THE RECORDS:
=== Section Start ===

Lemma word_sum_nonneg bs : bytes_ok bs -> 0 <= word_sum bs.
Proof.
  induction bs as [|a|a b l IH] using list_pair_ind; intros Hb; [simpl; lia| |].
  - inversion Hb as [|? ? Ha _]. unfold is_byte in Ha. simpl. lia.
  - inversion Hb as [|? ? Ha Hb']; subst. inversion Hb' as [|? ? Hb2 Hl]; subst.
    cbn [word_sum]. pose proof (word_range a b Ha Hb2). specialize (IH Hl). lia.
Qed.

Lemma word_sum_app bs rest : Z.Even (zlen bs) -> word_sum (bs ++ rest) = word_sum bs + word_sum rest.
Proof.
  induction bs as [|a|a b l IH] using list_pair_ind; intros [k Hk].
  - done.
  - unfold zlen in Hk. simpl in Hk. lia.
  - cbn [app word_sum]. rewrite IH; [lia|]. exists (k - 1). unfold zlen in *. simpl in Hk. lia.
Qed.

(** Words outside the field, from a sum that is already folded. *)
Lemma checksum_loop_words p f bs i s rest :
  bytes_ok bs -> 0 <= s -> Z.Even (zlen bs) -> i + zlen bs <= f \/ f + 2 < i ->
  checksum_loop p f (bs ++ rest) i (ones_sum s)
  = checksum_loop p f rest (i + zlen bs) (ones_sum (s + word_sum bs)).
Proof.
  revert i s. induction bs as [|a|a b l IH] using list_pair_ind; intros i s Hb Hs [k Hk] Hi.
  - cbn. by rewrite !Z.add_0_r.
  - unfold zlen in Hk. simpl in Hk. lia.
  - inversion Hb as [|? ? Ha Hb']; subst. inversion Hb' as [|? ? Hb2 Hl]; subst.
    pose proof (word_range a b Ha Hb2) as Hw. pose proof (ones_sum_range s Hs) as Ho.
    assert (zlen (a :: b :: l) = 2 + zlen l) as Hz by (unfold zlen; simpl length; lia).
    rewrite Hz in *. cbn [app checksum_loop word_sum].
    replace ((i =? f) || (i =? f + 2)) with false
      by (pose proof (Zle_0_nat (length l)); unfold zlen in *; lia).
    rewrite add_w_small by lia. cbn [res_bind]. rewrite fold16_ones by lia.
    rewrite IH; [|done|lia|exists (k - 1); lia|lia]. f_equal; [lia|f_equal; lia].
Qed.
(* ===== verification/EvtTypes.v ===== *)
(** * EvtTypes: event log records, levels, queries and timestamps

    src/evt/types.rs, src/evt/query.rs and the timestamp parser of
    src/evt/render.rs.  A [Cow<'static, str>] is its text: the two variants
    are observably the same string.  A [SystemTime] is its count of 100 ns
    intervals since 1601. *)

From Stdlib Require Import ZArith Lia String Ascii.
From stdpp Require Import base list strings gmap numbers sorting.
From S2P Require Import Prelude Text Unicode Errors.

Open Scope Z_scope.

(** ** Levels *)

Inductive EventLevel :=
  | AuditSuccess | AuditFailure | Critical | LevelError | Warning | Informational | Verbose.

#[export] Instance EventLevel_eq_dec : EqDecision EventLevel.
Proof. solve_decision. Defined.

(** [level as u8]. *)
Definition level_code (l : EventLevel) : Z :=
  match l with
  | AuditSuccess => 0 | AuditFailure => 1 | Critical => 2 | LevelError => 3 | Warning => 4
  | Informational => 5 | Verbose => 6
  end.

Definition from_code (code : Z) : option EventLevel :=
  if code =? 0 then Some AuditSuccess
  else if code =? 1 then Some AuditFailure
  else if code =? 2 then Some Critical
  else if code =? 3 then Some LevelError
  else if code =? 4 then Some Warning
  else if code =? 5 then Some Informational
  else if code =? 6 then Some Verbose
  else None.

Definition level_display (l : EventLevel) : str :=
  match l with
  | AuditSuccess => lit "AuditSuccess"
  | AuditFailure => lit "AuditFailure"
  | Critical => lit "Critical"
  | LevelError => lit "Error"
  | Warning => lit "Warning"
  | Informational => lit "Informational"
  | Verbose => lit "Verbose"
  end.

(** ** Name caches *)

Definition COMMON_PROVIDERS : list str :=
  lit <$> ["Security"; "System"; "Application"; "Microsoft-Windows-Sysmon/Operational";
           "Microsoft-Windows-PowerShell/Operational"; "Microsoft-Windows-WinRM/Operational";
           "Microsoft-Windows-DNS-Client/Operational"; "Perflib"; "Windows Defender";
           "Google Chrome"]%string.

Definition COMMON_CHANNELS : list str :=
  lit <$> ["Security"; "System"; "Application"; "Operational"; "Analytic"; "Debug"; "Setup";
           "Forwarded Events"]%string.

Record StringCache := mkStringCache {
  cache_providers : gmap str str; cache_channels : gmap str str }.

Definition string_cache_new : StringCache :=
  mkStringCache (fold_left (fun m p => <[p := p]> m) COMMON_PROVIDERS ∅)
    (fold_left (fun m c => <[c := c]> m) COMMON_CHANNELS ∅).

Definition intern_provider (name : str) : str :=
  match cache_providers string_cache_new !! name with Some cached => cached | None => name end.

Definition intern_channel (name : str) : str :=
  match cache_channels string_cache_new !! name with Some cached => cached | None => name end.

(** The arms of the match: a pattern and the string it returns. *)
Definition field_arms : list (str * str) :=
  (fun s => (lit s, lit s)) <$>
  ["SubjectUserName"; "SubjectDomainName"; "SubjectUserSid"; "SubjectLogonId"; "TargetUserName";
   "TargetDomainName"; "TargetUserSid"; "TargetLogonId"; "LogonType"; "IpAddress"; "IpPort";
   "WorkstationName"; "AuthenticationPackageName";
   "ProcessName"; "ProcessId"; "CommandLine"; "NewProcessName"; "NewProcessId";
   "ParentProcessName";
   "ObjectName"; "AccessList"; "PrivilegeList";
   "Image"; "ImageLoaded"; "ParentImage"; "ParentCommandLine"; "ParentProcessId"; "Hashes";
   "User"; "IntegrityLevel";
   "SourceIp"; "SourcePort"; "SourceHostname"; "DestinationIp"; "DestinationPort";
   "DestinationHostname"; "Protocol";
   "TargetFilename"; "TargetObject"; "Details";
   "ScriptBlockText"; "Path"; "MessageNumber"; "MessageTotal";
   "EventID"; "Level"; "Keywords"; "Message"; "Data"]%string.

Definition intern_field_name (name : str) : str :=
  match list_find (fun arm => fst arm = name) field_arms with
  | Some (_, arm) => snd arm
  | None => name
  end.

(** ** Events *)

Record Event := mkEvent {
  ev_id : Z;
  ev_level : EventLevel;
  ev_provider : str;
  ev_channel : str;
  ev_computer : str;
  ev_timestamp : option Z;
  ev_record_id : option Z;
  ev_process_id : option Z;
  ev_thread_id : option Z;
  ev_data : option (gmap str str);
  ev_formatted_message : option str }.

Definition event_default : Event :=
  mkEvent 0 Informational [] [] [] None None None None None None.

=== Section End ===

TO DO: Apply a filter for "Verbose" to the entries and show each line that passes.

OUTPUT BELOW:
  | AuditSuccess | AuditFailure | Critical | LevelError | Warning | Informational | Verbose.
  | Informational => 5 | Verbose => 6
  else if code =? 6 then Some Verbose
  | Verbose => lit "Verbose"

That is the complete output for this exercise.